**WHAT IS NEEDED**
Return each line in the records below that includes "fuel".

◇ ◇ ◇

(** Reading the [next] field of such a node. *)
Lemma st_next {A} (E : QS -> Prop) i p (k : PShared -> P QS A) Q (C : QS -> Prop) s :
  stable_env E -> (forall s, E s -> QInv s) -> E s -> at_node i p s -> (forall s, E s -> C s) ->
  (forall s1, E s1 -> at_node i p s1 -> cwpt (k (nth_ptr (q_all s1) (S i))) Q C s1) -> cwpt (pbind (next_of p) k) Q C s.
Proof.
  intros HE HI Hs (x & Hx & ->) HC H. unfold next_of. apply (st_node (fun s => E s /\ at_node i (ptr x) s)).
  - apply and_env; [done|apply at_node_env].
  - split; [done|]. by exists x.
  - intros s1 [H1 _]. by apply HC.
  - intros s1 [H1 (y & Hy & [= ->])]. destruct (qi_linked _ (HI _ H1) i y Hy) as (n & Hn & _). by exists n.
  - intros s1 n [H1 (y & Hy & [= ->])] Hn. destruct (qi_linked _ (HI _ H1) i y Hy) as (n' & Hn' & Hnx & _).
    rewrite Hn in Hn'. injection Hn' as <-. rewrite Hnx. apply H; [done|]. by exists y.
Qed.

Lemma tail_node s : QInv s -> exists i, at_node i (q_tail s) s.
Proof. intros H. destruct (qi_tail _ H) as (o & Ho & Eo). apply list_elem_of_lookup in Ho as [i Hi]. exists i, o. done. Qed.

Lemma nth_ptr_at s i : QInv s -> is_null (nth_ptr (q_all s) i) = false -> exists x, q_all s !! i = Some x /\ nth_ptr (q_all s) i = ptr x.
Proof. intros H. unfold nth_ptr. destruct (q_all s !! i) as [x|]; [by exists x|done]. Qed.

(** Moving the tail from one node to another. *)
Lemma st_cas_tail {A} (E : QS -> Prop) old new (k : P QS A) Q (C : QS -> Prop) s i :
  tail_ok E -> E s -> at_node i new s -> (forall s, E s -> C s) -> (forall s1, E s1 -> cwpt k Q C s1) ->
  cwpt (act (cas_tail old new) ;;; k) Q C s.
Proof.
  intros HE Hs Ha HC H. apply (st_step (fun s => E s /\ at_node i new s)).
  - apply and_env; [apply HE|apply at_node_env].
  - done.
  - intros s1 [H1 _]. by apply HC.
  - intros s1 [H1 (x & Hx & ->)]. assert (x ∈ q_all s1) as Hin by (by eapply list_elem_of_lookup_2).
    unfold cas_tail. apply awp_modify. case_decide.
    + split; [by apply guar_tail|]. apply H. by apply HE.
    + split; [apply guar_refl|]. by apply H.
Qed.

Lemma cwp_find_tail (E : QS -> Prop) (C : QS -> Prop) n : tail_ok E -> (forall s, E s -> C s) ->
  forall s, E s -> cwpt (find_tail n) (fun s' p => E s' /\ exists i, at_node i p s') C s.
Proof.
  intros HE HC. induction n as [|n IH]; intros s Hs; cbn [find_tail].
  all: apply (st_gets E); [apply HE|done|done|]; intros s1 H1; destruct (tail_node s1 (to_inv _ HE _ H1)) as [i Hi].
  all: apply (st_next E i); [apply HE|apply HE|done|done|done|]; intros s2 H2 Ha2;
    destruct (is_null (nth_ptr (q_all s2) (S i))) eqn:En; [apply cwp_ret; [by apply HC|]; eauto|].
  - split; [by apply HC|]. done.
  - destruct (nth_ptr_at s2 (S i) (to_inv _ HE _ H2) En) as (y & Hy & _).
    apply (st_next (fun s => E s /\ at_node (S i) (ptr y) s) i).
    + apply and_env; [apply HE|apply at_node_env].
    + intros s' [H' _]. by apply HE.
    + split; [done|]. by exists y.
    + done.
    + intros s' [H' _]. by apply HC.
    + intros s3 [H3 (z & Hz & Ez)] _. apply (st_cas_tail E _ _ _ _ _ _ (S i)); [done|done| |done|done].
      exists z. split; [done|]. unfold nth_ptr. by rewrite Hz.
Qed.
Lemma scrape_failing_step (k : nat) (w : World) :
  (k < 5)%nat →
  after_failures cfg clock k (netloc url) w →
  ∃ e ts w' evs,
    run fuel url options w
    = Some (Retry.Returned (ErrorResult url (OpError e) ts), w', evs)
    ∧ after_failures cfg clock (S k) (netloc url) w'.
Proof.
  intros Hk (Hcache & Hth & Hto & Hf & Hlast & Hmr & Hrec).
  unfold scrape_webpage. cbv zeta. rewrite Hvalid. cbn [negb].
  destruct (check_cache_empty url (default default_options options) w Hcache)
    as (w1 & -> & Hc1 & Hb1 & Hl1 & _ & Ht1).
  rewrite (is_open_counting k (netloc url) (clock (ticks w1)) (circuit_breaker w1)).
  2,3,4: by rewrite Hb1.
  2:{ rewrite Hb1. intros t (i & Hi & ->)%Hlast. apply Hclock. lia. }
  rewrite bool_decide_eq_false_2 by lia.
  set (w2 := advance 1 (with_breaker (circuit_breaker w1) w1)).
  destruct fuel as [|fuel']; [lia|]. cbn [RateLimiter.wait_if_needed].
  set (now := (poll_clock clock w2 0).1). set (ct := (poll_clock clock w2 0).2).
  destruct (check_rate_limit_spec (netloc url) now ct (rate_limiter w2))
    as (Hv & Hmr' & _ & Hdom & _). cbn zeta in Hv, Hdom.
  pose proof (length_recent (now - timedelta_seconds (RateLimiter.period (rate_limiter w2)))
                (RateLimiter.recorded (rate_limiter w2) (netloc url))) as Hlen.
  fold (RateLimiter.in_window now (rate_limiter w2) (netloc url)) in Hlen.
  assert (rate_limiter w2 = rate_limiter w) as Hl2 by (subst w2; cbn; done).
  rewrite Hl2 in Hv, Hmr', Hdom, Hlen.
  assert (negb (RateLimiter.max_requests (rate_limiter w)
                <=? Z.of_nat (length (RateLimiter.in_window now (rate_limiter w)
                                        (netloc url)))) = true) as Hadm.
  { apply negb_true_iff, Z.leb_gt. lia. }
  rewrite Hadm in Hv, Hdom. rewrite Hl2.
  destruct (RateLimiter.check_rate_limit (netloc url) now ct (rate_limiter w))
    as [ok r] eqn:Hcheck. cbn [fst snd] in Hv, Hmr', Hdom. subst ok.
  destruct (fetch_exhausts_world url (netloc url) (default default_options options)
              (advance (2 * 1) (with_limiter r w2)) Hfail Hmax)
    as (e & w' & evs & Hfetch & Hc' & Hl' & Hb' & Ht').
  rewrite Hfetch. eexists e, _, w', evs. split; [reflexivity|].
  subst w2.
  cbn [advance with_limiter with_breaker cache_manager circuit_breaker
       rate_limiter ticks] in Hc', Hl', Hb', Ht'.
  unfold after_failures. rewrite Hc', Hl', Hb', Hc1, Hb1.
  cbn [CircuitBreaker.record_failure CircuitBreaker.failure_threshold
       CircuitBreaker.recovery_timeout CircuitBreaker.failures
       CircuitBreaker.last_failure_time].
  rewrite !lookup_insert_eq, Hf. repeat split; try done.
  - by destruct k.
  - intros t [= <-]. eexists. split; [|reflexivity]. lia.
  - congruence.
  - rewrite Hdom, length_app. cbn [length]. lia.
Qed.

◇ ◇ ◇

**COMPLETED TASK**
    run fuel url options w
  destruct fuel as [|fuel']; [lia|]. cbn [RateLimiter.wait_if_needed].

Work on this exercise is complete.